═════ Supplied data ═════

Lemma step_each_evolves (vs : list value) :
  forall (h h' : store) (g g' : group),
    step_each vs h g = Ok (h', g') ->
    evolves h h'
    /\ overwrites g g'
    /\ (forall l, h' !! l = h !! l \/ VRef l ∈ vs)
    /\ ((forall l, VRef l ∈ vs -> forall c, h !! l <> Some (Cyclical c)) ->
        Forall (ok_ref h') vs).
Proof.
  induction vs as [| v vs IH]; intros h h' g g' H; cbn [step_each] in H.
  { injection H as <- <-.
    split; [apply evolves_refl |]. split; [apply overwrites_refl |].
    split; [now left | constructor]. }
  apply rbind_ok in H as ([h1 g1] & H1 & H). cbn [fst snd] in H.
  destruct (call_step_evolves _ _ _ _ _ H1) as (He1 & Ho1 & Ht1 & Hk1).
  destruct (IH _ _ _ _ H) as (He & Ho & Ht & Hk).
  split; [eapply evolves_trans; eauto |].
  split; [eapply overwrites_trans; eauto |].
  split.
  { intros l. destruct (Ht l) as [E | Hin]; [| right; now right].
    rewrite E. destruct (Ht1 l) as [E1 | ->]; [now left | right; now left]. }
  intros Hn. constructor.
  - destruct (call_step_inv _ _ _ _ _ H1) as (l & ? & ? & -> & _).
    eapply ok_ref_evolves; [exact He |].
    apply (Hk1 l eq_refl). apply Hn. now left.
  - apply Hk. intros l Hin. eapply not_cyclical_evolves; [exact He1 |].
    apply Hn. now right.
Qed.

Lemma attached_in_cons (g : group) (gs : list group) (l : loc) :
  attached_in (g :: gs) l <-> attached_in [g] l \/ attached_in gs l.
Proof.
  unfold attached_in. split.
  - intros (g0 & vs & Hin & Hs & Hl).
    apply elem_of_cons in Hin as [-> | Hin].
    + left. exists g, vs. split; [now left | auto].
    + right. exists g0, vs. auto.
  - intros [(g0 & vs & Hin & Hs & Hl) | (g0 & vs & Hin & Hs & Hl)].
    + apply list_elem_of_singleton in Hin as ->.
      exists g, vs. split; [now left | auto].
    + exists g0, vs. split; [now right | auto].
Qed.

Lemma step_group_evolves (h h' : store) (g g' : group) :
  step_group h g = Ok (h', g') ->
  evolves h h'
  /\ overwrites g g'
  /\ (forall l, h' !! l = h !! l \/ attached_in [g] l).
Proof.
  unfold step_group. destruct (g !! "schedules") as [v |] eqn:E.
  - intros H. apply rbind_ok in H as (vs & Hvs & H).
    destruct v as [| q | l0 | vs0]; try discriminate. injection Hvs as ->.
    destruct (step_each_evolves _ _ _ _ _ H) as (He & Ho & Ht & _).
    split; [exact He |]. split; [exact Ho |].
    intros l. destruct (Ht l) as [El | Hin]; [now left | right].
    exists g, vs. split; [now left | auto].
  - intros [= <- <-].
    split; [apply evolves_refl |]. split; [apply overwrites_refl | now left].
Qed.

Lemma step_groups_evolves (gs : list group) :
  forall (h h' : store) (gs' : list group),
    step_groups gs h = Ok (h', gs') ->
    evolves h h'
    /\ Forall2 overwrites gs gs'
    /\ (forall l, h' !! l = h !! l \/ attached_in gs l).
Proof.
  induction gs as [| g gs IH]; intros h h' gs' H; cbn [step_groups] in H.
  { injection H as <- <-.
    split; [apply evolves_refl |]. split; [constructor | now left]. }
  apply rbind_ok in H as ([h1 g1] & H1 & H).
  apply rbind_ok in H as ([h2 gs2] & H2 & [= <- <-]). cbn [fst snd] in *.
  destruct (step_group_evolves _ _ _ _ H1) as (He1 & Ho1 & Ht1).
  destruct (IH _ _ _ H2) as (He2 & Ho2 & Ht2).
  split; [eapply evolves_trans; eauto |].
  split; [now constructor |].
  intros l. rewrite attached_in_cons.
  destruct (Ht2 l) as [E | Hin]; [| now right; right].
  rewrite E. destruct (Ht1 l) as [E1 | Hin]; [now left | now right; left].
Qed.

Lemma attached_in_overwrites (gs gs' : list group) (l : loc) :
  Forall2 overwrites gs gs' -> attached_in gs' l -> attached_in gs l.
Proof.
  intros HF (g' & vs & Hin & Hs & Hl).
  apply list_elem_of_lookup in Hin as [i Hi].
  destruct (Forall2_lookup_r _ _ _ _ _ HF Hi) as (g & Hg & Ho).
  exists g, vs. split; [eapply list_elem_of_lookup_2; eauto |].
  split; [eapply overwrites_list; eauto | exact Hl].
Qed.

Lemma groups_ok_evolves (h h' : store) (gs gs' : list group) :
  Forall2 overwrites gs gs' -> evolves h h' ->
  groups_ok h gs -> groups_ok h' gs'.
Proof.
  intros HF He Hok g' vs Hin Hs.
  apply list_elem_of_lookup in Hin as [i Hi].
  destruct (Forall2_lookup_r _ _ _ _ _ HF Hi) as (g & Hg & Ho).
  eapply Forall_impl; [| intros v; apply (ok_ref_evolves h h' v He)].
  apply (Hok g vs); [eapply list_elem_of_lookup_2; eauto |].
  eapply overwrites_list; eauto.
Qed.

Lemma Forall2_overwrites_refl (gs : list group) : Forall2 overwrites gs gs.
Proof. induction gs; constructor; [apply overwrites_refl | assumption]. Qed.

Lemma Forall2_overwrites_trans (gs1 gs2 gs3 : list group) :
  Forall2 overwrites gs1 gs2 -> Forall2 overwrites gs2 gs3 ->
  Forall2 overwrites gs1 gs3.
Proof.
  intros H. revert gs3. induction H as [| a b l k Hab _ IH]; intros gs3 H23;
    inversion H23; subst; constructor.
  - eapply overwrites_trans; eauto.
  - now apply IH.
Qed.

Section Runs.
Context {S closure loss : Type}.
Variable optim_step : option closure -> list group -> S -> S * option loss.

═════

■ What you will do: The data above should be reproduced in full, word for word.

■ Task result:
Lemma step_each_evolves (vs : list value) :
  forall (h h' : store) (g g' : group),
    step_each vs h g = Ok (h', g') ->
    evolves h h'
    /\ overwrites g g'
    /\ (forall l, h' !! l = h !! l \/ VRef l ∈ vs)
    /\ ((forall l, VRef l ∈ vs -> forall c, h !! l <> Some (Cyclical c)) ->
        Forall (ok_ref h') vs).
Proof.
  induction vs as [| v vs IH]; intros h h' g g' H; cbn [step_each] in H.
  { injection H as <- <-.
    split; [apply evolves_refl |]. split; [apply overwrites_refl |].
    split; [now left | constructor]. }
  apply rbind_ok in H as ([h1 g1] & H1 & H). cbn [fst snd] in H.
  destruct (call_step_evolves _ _ _ _ _ H1) as (He1 & Ho1 & Ht1 & Hk1).
  destruct (IH _ _ _ _ H) as (He & Ho & Ht & Hk).
  split; [eapply evolves_trans; eauto |].
  split; [eapply overwrites_trans; eauto |].
  split.
  { intros l. destruct (Ht l) as [E | Hin]; [| right; now right].
    rewrite E. destruct (Ht1 l) as [E1 | ->]; [now left | right; now left]. }
  intros Hn. constructor.
  - destruct (call_step_inv _ _ _ _ _ H1) as (l & ? & ? & -> & _).
    eapply ok_ref_evolves; [exact He |].
    apply (Hk1 l eq_refl). apply Hn. now left.
  - apply Hk. intros l Hin. eapply not_cyclical_evolves; [exact He1 |].
    apply Hn. now right.
Qed.

Lemma attached_in_cons (g : group) (gs : list group) (l : loc) :
  attached_in (g :: gs) l <-> attached_in [g] l \/ attached_in gs l.
Proof.
  unfold attached_in. split.
  - intros (g0 & vs & Hin & Hs & Hl).
    apply elem_of_cons in Hin as [-> | Hin].
    + left. exists g, vs. split; [now left | auto].
    + right. exists g0, vs. auto.
  - intros [(g0 & vs & Hin & Hs & Hl) | (g0 & vs & Hin & Hs & Hl)].
    + apply list_elem_of_singleton in Hin as ->.
      exists g, vs. split; [now left | auto].
    + exists g0, vs. split; [now right | auto].
Qed.

Lemma step_group_evolves (h h' : store) (g g' : group) :
  step_group h g = Ok (h', g') ->
  evolves h h'
  /\ overwrites g g'
  /\ (forall l, h' !! l = h !! l \/ attached_in [g] l).
Proof.
  unfold step_group. destruct (g !! "schedules") as [v |] eqn:E.
  - intros H. apply rbind_ok in H as (vs & Hvs & H).
    destruct v as [| q | l0 | vs0]; try discriminate. injection Hvs as ->.
    destruct (step_each_evolves _ _ _ _ _ H) as (He & Ho & Ht & _).
    split; [exact He |]. split; [exact Ho |].
    intros l. destruct (Ht l) as [El | Hin]; [now left | right].
    exists g, vs. split; [now left | auto].
  - intros [= <- <-].
    split; [apply evolves_refl |]. split; [apply overwrites_refl | now left].
Qed.

Lemma step_groups_evolves (gs : list group) :
  forall (h h' : store) (gs' : list group),
    step_groups gs h = Ok (h', gs') ->
    evolves h h'
    /\ Forall2 overwrites gs gs'
    /\ (forall l, h' !! l = h !! l \/ attached_in gs l).
Proof.
  induction gs as [| g gs IH]; intros h h' gs' H; cbn [step_groups] in H.
  { injection H as <- <-.
    split; [apply evolves_refl |]. split; [constructor | now left]. }
  apply rbind_ok in H as ([h1 g1] & H1 & H).
  apply rbind_ok in H as ([h2 gs2] & H2 & [= <- <-]). cbn [fst snd] in *.
  destruct (step_group_evolves _ _ _ _ H1) as (He1 & Ho1 & Ht1).
  destruct (IH _ _ _ H2) as (He2 & Ho2 & Ht2).
  split; [eapply evolves_trans; eauto |].
  split; [now constructor |].
  intros l. rewrite attached_in_cons.
  destruct (Ht2 l) as [E | Hin]; [| now right; right].
  rewrite E. destruct (Ht1 l) as [E1 | Hin]; [now left | now right; left].
Qed.

Lemma attached_in_overwrites (gs gs' : list group) (l : loc) :
  Forall2 overwrites gs gs' -> attached_in gs' l -> attached_in gs l.
Proof.
  intros HF (g' & vs & Hin & Hs & Hl).
  apply list_elem_of_lookup in Hin as [i Hi].
  destruct (Forall2_lookup_r _ _ _ _ _ HF Hi) as (g & Hg & Ho).
  exists g, vs. split; [eapply list_elem_of_lookup_2; eauto |].
  split; [eapply overwrites_list; eauto | exact Hl].
Qed.

Lemma groups_ok_evolves (h h' : store) (gs gs' : list group) :
  Forall2 overwrites gs gs' -> evolves h h' ->
  groups_ok h gs -> groups_ok h' gs'.
Proof.
  intros HF He Hok g' vs Hin Hs.
  apply list_elem_of_lookup in Hin as [i Hi].
  destruct (Forall2_lookup_r _ _ _ _ _ HF Hi) as (g & Hg & Ho).
  eapply Forall_impl; [| intros v; apply (ok_ref_evolves h h' v He)].
  apply (Hok g vs); [eapply list_elem_of_lookup_2; eauto |].
  eapply overwrites_list; eauto.
Qed.

Lemma Forall2_overwrites_refl (gs : list group) : Forall2 overwrites gs gs.
Proof. induction gs; constructor; [apply overwrites_refl | assumption]. Qed.

Lemma Forall2_overwrites_trans (gs1 gs2 gs3 : list group) :
  Forall2 overwrites gs1 gs2 -> Forall2 overwrites gs2 gs3 ->
  Forall2 overwrites gs1 gs3.
Proof.
  intros H. revert gs3. induction H as [| a b l k Hab _ IH]; intros gs3 H23;
    inversion H23; subst; constructor.
  - eapply overwrites_trans; eauto.
  - now apply IH.
Qed.

Section Runs.
Context {S closure loss : Type}.
Variable optim_step : option closure -> list group -> S -> S * option loss.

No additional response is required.